CHARLESTON, W.Va. – The Clean Drinking Water Act of 2020 (House Bill 4542)has been introduced in the West Virginia House of Delegates and State Senate. The legislation is designed to address polluted drinking water as shown in the feature film “Dark Waters.”
Monongalia County Delegate Evan Hansen is the lead sponsor of House Bill 4542 and Senator William Ihienfeld is the lead sponsor of Senate Bill 679.
The Clean Drinking Water Act of 2020 requires companies that have recently used PFAS chemicals to monitor their discharges for these currently unregulated chemicals.
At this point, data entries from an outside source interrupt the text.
Lemma validate_tasks_one_reply_each_witness :
  exists answers,
    CoreConfigHandlerMore.validate_tasks "resotocore" Examples.reads_all Examples.wants_port
      Examples.dump_keys
      [validate_config_task "t1" "resoto.core" [("resotocore", JDict [("port", JInt 1)])];
       validate_config_task "t2" "resoto.core" [("resotocore", JDict [])];
       validate_config_task "t3" "resoto.core" [("other", JInt 1)]] []
    = (Ok tt, ([] ++ answers)%list)
    /\ map CoreConfigHandlerMore.reply_task_id answers = ["t1"; "t2"; "t3"].
Proof.
  destruct (validate_tasks_one_reply_each "resotocore" Examples.reads_all
              Examples.wants_port Examples.dump_keys
              ltac:(intros config e; discriminate)
              [validate_config_task "t1" "resoto.core"
                 [("resotocore", JDict [("port", JInt 1)])];
               validate_config_task "t2" "resoto.core" [("resotocore", JDict [])];
               validate_config_task "t3" "resoto.core" [("other", JInt 1)]] [])
    as (answers & Hrun & Hids & _).
  exists answers. split; assumption.
Defined.
(** * Seasonal pricing of the student-accommodation booking API

    A shallow embedding of [src/main.py]: the calendar dates the pricing
    engine manipulates, the season lookup [season_for_day], the generator
    [daterange], the accumulation loop of [compute_price] and the two
    endpoints [get_quote] and [create_booking], followed by the properties
    the specification states about them.

    Python values are modelled as follows.
    - [datetime.date] is a record of year, month and day; comparison is
      lexicographic, construction validates its arguments and adding one
      day rolls over month and year.
    - [float] is IEEE 754 binary64, i.e. Rocq's primitive [float].
    - a MongoDB document is a record whose fields are [option]s: [None]
      stands for an absent key, which is what [dict.get] observes.
    - a raised exception is the [Raise] branch of [result]. *)

From Stdlib Require Import ZArith Zpower List Permutation Bool Lia String Floats.
Import ListNotations.

Local Open Scope Z_scope.

(** ** Exceptions *)

Inductive exn : Type :=
| TypeError
| ValueError
| OverflowError
| HTTPException (status_code : Z) (detail : string).

Inductive result (A : Type) : Type :=
| Ok (a : A)
| Raise (e : exn).

Arguments Ok {A} a.
Arguments Raise {A} e.

Definition bind {A B : Type} (r : result A) (k : A -> result B) : result B :=
  match r with
  | Ok a => k a
  | Raise e => Raise e
  end.

Notation "x <- r ;; k" := (bind r (fun x => k))
  (at level 61, r at next level, right associativity).

(** ** [datetime.date] *)

Record date : Type := mkdate { year : Z; month : Z; day : Z }.

Definition MINYEAR : Z := 1.
Definition MAXYEAR : Z := 9999.

Definition is_leap (y : Z) : bool :=
  (y mod 4 =? 0) && (negb (y mod 100 =? 0) || (y mod 400 =? 0)).

Definition days_in_month (y m : Z) : Z :=
  match m with
  | 1 => 31
  | 2 => if is_leap y then 29 else 28
  | 3 => 31
  | 4 => 30
  | 5 => 31
  | 6 => 30
  | 7 => 31
  | 8 => 31
  | 9 => 30
  | 10 => 31
  | 11 => 30
  | 12 => 31
  | _ => 0
  end.

(** The range checks of the [date] constructor. *)
Definition check_date_args (y m d : Z) : bool :=
  (MINYEAR <=? y) && (y <=? MAXYEAR) &&
  (1 <=? m) && (m <=? 12) &&
  (1 <=? d) && (d <=? days_in_month y m).

(** Every [date] object Python hands out satisfies the constructor's checks. *)
Definition valid_date (d : date) : Prop :=
  check_date_args (year d) (month d) (day d) = true.

(** The constructor first converts each argument to a C [int], in the
    order year, month, day: [None], which [dict.get] gives for an absent
    key, is rejected with [TypeError], an integer beyond the range of a C
    [int] with [OverflowError]. *)
Definition INT_MIN : Z := - 2 ^ 31.
Definition INT_MAX : Z := 2 ^ 31 - 1.


Definition as_c_int (v : option Z) : result Z :=
  match v with
  | None => Raise TypeError
  | Some z =>
      if (INT_MIN <=? z) && (z <=? INT_MAX) then Ok z else Raise OverflowError
  end.

(** [date(y, m, d)] where [m] and [d] come out of [dict.get]: the three
    arguments are converted, then the ranges are checked and values out of
    range give [ValueError]. *)
Definition date_new (y : Z) (m d : option Z) : result date :=
  y' <- as_c_int (Some y) ;;
  m' <- as_c_int m ;;
  d' <- as_c_int d ;;
  if check_date_args y' m' d' then Ok (mkdate y' m' d') else Raise ValueError.

Definition date_compare (a b : date) : comparison :=
  match year a ?= year b with
  | Eq => match month a ?= month b with
          | Eq => day a ?= day b
          | c => c
          end
  | c => c
  end.

Definition date_ltb (a b : date) : bool :=
  match date_compare a b with Lt => true | _ => false end.

Definition date_leb (a b : date) : bool :=
  match date_compare a b with Gt => false | _ => true end.

(** The order [a < b] as a proposition on the three fields. *)
Definition date_lt (a b : date) : Prop :=
  year a < year b \/
  (year a = year b /\
   (month a < month b \/ (month a = month b /\ day a < day b))).

(** [d + timedelta(days=1)]. *)
Definition add_one_day (d : date) : result date :=
  if day d + 1 <=? days_in_month (year d) (month d) then
    Ok (mkdate (year d) (month d) (day d + 1))
  else if month d <? 12 then
    Ok (mkdate (year d) (month d + 1) 1)
  else if year d <? MAXYEAR then
    Ok (mkdate (year d + 1) 1 1)
  else Raise OverflowError.

(** ** Documents of the catalog *)

Record season : Type := mkseason {
  name : string;
  start_month : option Z;
  start_day : option Z;
  end_month : option Z;
  end_day : option Z;
  rate : option float
}.

Record room : Type := mkroom {
  room_oid : string;
  capacity : option Z;
  multiplier : option float
}.

(** ** [season_for_day] *)

(** The body of the [for] loop of [season_for_day]: does the recurring range
    of [s], instantiated in the year of [d], contain [d]? *)
Definition season_matches (d : date) (s : season) : result bool :=
  start_this_year <- date_new (year d) (start_month s) (start_day s) ;;
  end_this_year <- date_new (year d) (end_month s) (end_day s) ;;
  if date_ltb end_this_year start_this_year then
    if date_leb start_this_year d then Ok true
    else
      end_again <- date_new (year d) (end_month s) (end_day s) ;;
      Ok (date_leb d end_again)
  else Ok (date_leb start_this_year d && date_leb d end_this_year).

Fixpoint season_for_day (d : date) (seasons : list season)
  : result (option season) :=
  match seasons with
  | [] => Ok None
  | s :: rest =>
      hit <- season_matches d s ;;
      if hit then Ok (Some s) else season_for_day d rest
  end.

(** ** [daterange] *)

(** A run of the generator: the dates it yields, in order, and the exception
    that ends it if it does not end by exhaustion. *)
Definition run : Type := (list date * option exn)%type.

(** A coarse day count, strictly increasing along [add_one_day] on calendar
    dates; it bounds the number of iterations of the [while] loop. *)
Definition day_index (d : date) : Z :=
  (year d * 12 + month d) * 31 + day d.

(** The [while cur < end] loop, unrolled at most [n] times. *)
Fixpoint daterange_loop (n : nat) (cur end_ : date) : run :=
  match n with
  | O => ([], None)
  | S n' =>
      if date_ltb cur end_ then
        match add_one_day cur with
        | Ok next =>
            let '(ds, stop) := daterange_loop n' next end_ in (cur :: ds, stop)
        | Raise e => ([cur], Some e)
        end
      else ([], None)
  end.

(** [daterange(start, end)].  The bound is never what stops the loop on
    calendar dates: see [daterange_unfold] below. *)
Definition daterange (start end_ : date) : run :=
  daterange_loop (Z.to_nat (day_index end_ - day_index start)) start end_.

(** ** [round(total, 2)] *)

(** The integer nearest to [num / den], ties going to the even one. *)
Definition round_half_even (num den : Z) : Z :=
  let q := num / den in
  match 2 * (num mod den) ?= den with
  | Lt => q
  | Gt => q + 1
  | Eq => if Z.even q then q else q + 1
  end.

(** The number of hundredths nearest to the exact value [m * 2^e]. *)
Definition hundredths (m : positive) (e : Z) : Z :=
  if 0 <=? e then 100 * Z.pos m * 2 ^ e
  else round_half_even (100 * Z.pos m) (2 ^ (- e)).

(** Mantissa and exponent of the binary64 number nearest to [num / den],
    ties going to the even mantissa; [num] and [den] are positive and the
    exponent is counted from [-1074], that of the smallest subnormal.
    [a / den] is the value in units of [2^-1074]; the exponent keeps 53
    bits of it, and a mantissa rounded up to [2^53] moves to the next
    exponent. *)
Definition nearest_scaled (num den : Z) : Z * Z :=
  let a := num * 2 ^ 1074 in
  let e := Z.max (Z.log2 (a / den) - 52) 0 in
  let m := round_half_even a (den * 2 ^ e) in
  if m =? 2 ^ 53 then (2 ^ 52, e + 1) else (m, e).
It also creates the West Virginia PFAS Action Response Team, modeled after a similar, successful inter-agency team in Michigan.
“These are pollutants that are relatively new, they’re man made and invented in the last few decades,”Hansen said,”Many of them are very toxic to people, but they are not regulated at the state or federal level.”
The data reported by companies and information collected by the PFAS Action Response Team, will allow West Virginia to develop science-based standards to keep water sources safe and clean.
Hansen says there are two areas in the Mountain State that are contaminated.
“The first area is in Wood County, these are impacts related to discharges from teflon production by Dupont,”Hansen said,”The second area where we know there is documented PFAS contamination is in Martinsburg.”
PFAS chemicals have been used since the 1940s, the chemicals are very persistent in the environment and in the human body, meaning they do not break down and can accumulate over time.
Delegate Hansen said, “We owe it to the people who were sickened, and to the family members of those who were killed, to properly regulate these toxic chemicals. We’re taking a systematic approach to identify and reduce the sources of these chemicals so that we can ensure that tap water is clean.”
PFAS chemicals were detected in drinking water from Martinsburg’s Big Springs well, which has since been shut down. Federal agencies are now performing an exposure assessment of households impacted by PFAS in their drinking water. PFAS chemicals in this area were from firefighting foam used at the Shepherd Field Air National Guard Base.
Hansen says action at the state level is needed because federal officials have not developed water quality standards.